Gastrochilus distichus is a small species of orchid and pendant growing epiphyte. It is known by the common name distichous gastrochilus. It is found in Himalayas of India, Nepal, Bhutan, Assam, Sikkim, Tibet and Yunnan. It grows in the shade on moss covered rainforest at elevations of 1520–2700 m.

== Description ==
Gastrochilus distichus has slim, clustered pendants with its branches stems enveloped by leaf bearing sheaths.

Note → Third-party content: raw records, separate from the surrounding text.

(** What [extract_links_from_html] sees of a file: either reading or
    parsing raises, or the parser yields the [a] elements that have an
    [href], each with its [href] and its stripped text. *)
Inductive HtmlFile : Type :=
| Unreadable
| Page (anchors : list (string * string)).

(** The corpus on disk: [None] where [os.path.exists] is false. *)
Definition FileSystem : Type := string -> option HtmlFile.

(* ------------------------------------------------------------------ *)
(** ** [script.py]: [KnowledgeGraphGenerator] *)

Module Generator.
Import PyStr PyDict NX LinkNormalizer.

Record Info : Type := mkInfo {
  info_relative_dir : string;
  info_filename : string
}.

Record KnowledgeGraphGenerator : Type := mkGen {
  graph : DiGraph;
  nodes_info : dict Info
}.

(** [__init__] *)
Definition init : KnowledgeGraphGenerator :=
  {| graph := NX.empty; nodes_info := [] |}.

(** [extract_links_from_html], on the parsed file *)
Definition extract_links_from_html (file : HtmlFile) (current_dir : string)
  : list (string * string) :=
  match file with
  | Unreadable => []
  | Page anchors =>
      flat_map
        (fun '(href, link_text) =>
           match normalize_path current_dir href with
           | Some normalized_path =>
               if String.eqb normalized_path "" then []
               else [(normalized_path, link_text)]
           | None => []
           end)
        anchors
  end.

(** The Page Identifier of a record of the export *)
Definition row_id (row : PageRecord) : string :=
  get_node_id (relative_dir row) (filename row).

(** Body of the [for row in reader] loop *)
Definition add_row (self : KnowledgeGraphGenerator) (row : PageRecord)
  : KnowledgeGraphGenerator :=
  let node_id := get_node_id (relative_dir row) (filename row) in
  {| graph := add_node (graph self) node_id;
     nodes_info :=
       set node_id
         {| info_relative_dir := relative_dir row;
            info_filename := filename row |}
         (nodes_info self) |}.

(** [add_metadata_to_graph], on the rows the CSV reader yields *)
Definition add_metadata_to_graph (self : KnowledgeGraphGenerator)
  (rows : list PageRecord) : KnowledgeGraphGenerator :=
  fold_left add_row rows self.

(** Body of the [for target_path, link_text in links] loop *)
Definition add_link (known : dict Info) (node_id : string) (G : DiGraph)
  (link : string * string) : DiGraph :=
  let '(target_path, link_text) := link in
  if mem target_path known then add_edge G node_id target_path link_text
  else G.

(** Body of the [for node_id, info in self.nodes_info.items()] loop *)
Definition add_node_links (fs : FileSystem) (root_dir : string)
  (known : dict Info) (G : DiGraph) (item : string * Info) : DiGraph :=
  let '(node_id, info) := item in
  let html_path :=
    PosixPath.join root_dir
      [info_relative_dir info; info_filename info ++ ".html"] in
  let htm_path :=
    PosixPath.join root_dir
      [info_relative_dir info; info_filename info ++ ".htm"] in
  let file_path :=
    match fs html_path with Some _ => html_path | None => htm_path end in
  let current_dir := info_relative_dir info in
  match fs file_path with
  | Some file =>
      fold_left (add_link known node_id)
        (extract_links_from_html file current_dir) G
  | None => G
  end.

(** [add_links_to_graph] *)
Definition add_links_to_graph (self : KnowledgeGraphGenerator)
  (fs : FileSystem) (root_dir : string) : KnowledgeGraphGenerator :=
  {| graph :=
       fold_left (add_node_links fs root_dir (nodes_info self))
         (nodes_info self) (graph self);
     nodes_info := nodes_info self |}.

Record EdgeObj : Type := mkEdge {
  source : string;
  target : string;
  relationship : string
}.

Record GraphData : Type := mkGraphData {
  gd_nodes : list string;      (* the [id] of each node object *)
  gd_edges : list EdgeObj
}.

(** [export_graph]: the document handed to [json.dump] *)
Definition export_graph (self : KnowledgeGraphGenerator) : GraphData :=
  {| gd_nodes := nodes (graph self);
     gd_edges :=
       map (fun '(s, t, data) =>
              {| source := s; target := t;
                 relationship :=
                   match get "relationship" data with
                   | Some r => r
                   | None => ""
                   end |})
           (edges (graph self)) |}.

(** [build_knowledge_graph]: the exported document and the statistics *)
Definition build_knowledge_graph (fs : FileSystem) (root_dir : string)
  (rows : list PageRecord) : GraphData * (nat * nat) :=
  let generator := init in
  let generator := add_metadata_to_graph generator rows in
  let generator := add_links_to_graph generator fs root_dir in
  (export_graph generator,
   (number_of_nodes (graph generator), number_of_edges (graph generator))).

(** The two mutating operations, for sequences of calls. *)
Inductive Op : Type :=
| AddMetadata (rows : list PageRecord)
| AddLinks (fs : FileSystem) (root_dir : string).

Definition step (self : KnowledgeGraphGenerator) (op : Op)
  : KnowledgeGraphGenerator :=
  match op with
  | AddMetadata rows => add_metadata_to_graph self rows
  | AddLinks fs root_dir => add_links_to_graph self fs root_dir
  end.

Definition run (ops : list Op) (self : KnowledgeGraphGenerator)
  : KnowledgeGraphGenerator :=
  fold_left step ops self.

(** A graph is closed under a set of known identifiers when every known
    identifier is a node and every edge joins two known identifiers. *)
Definition closed (known : dict Info) (G : DiGraph) : Prop :=
  wf G
  /\ (forall k, mem k known = true -> In k (nodes G))
  /\ (forall s t d, In (s, t, d) (edges G) ->
                    mem s known = true /\ mem t known = true).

Stems carry several narrow, two-ranked, stalkless, and long pointed fleshy leaves. The plant blooms in spring on a leaf opposed, hairless, slender, raceme-like, 2-4 flowered, more or less sigmoid-shaped inflorescence with 2 distant, lanceolate, basally tubular bracts and oblong, subacute floral bracts. The flowers are light green with reddy-brown spots. Sepals are similar, usually concave, oblong-elliptic, 4.5-5 × 2.5–3 mm, apex obtuse. Petals are somewhat obovate, slightly smaller than sepals, tip blunt, lip with an epichile and a saccate hypochile. Epichile is nearly suborbicular, about 3 × 5 mm, adaxially hairless, with a central cushion, near base with 2 conic calli, entire, obtuse at apex. Hypochile is subcupular, about 4 mm tall, 2–3 mm in diameter, apex rounded.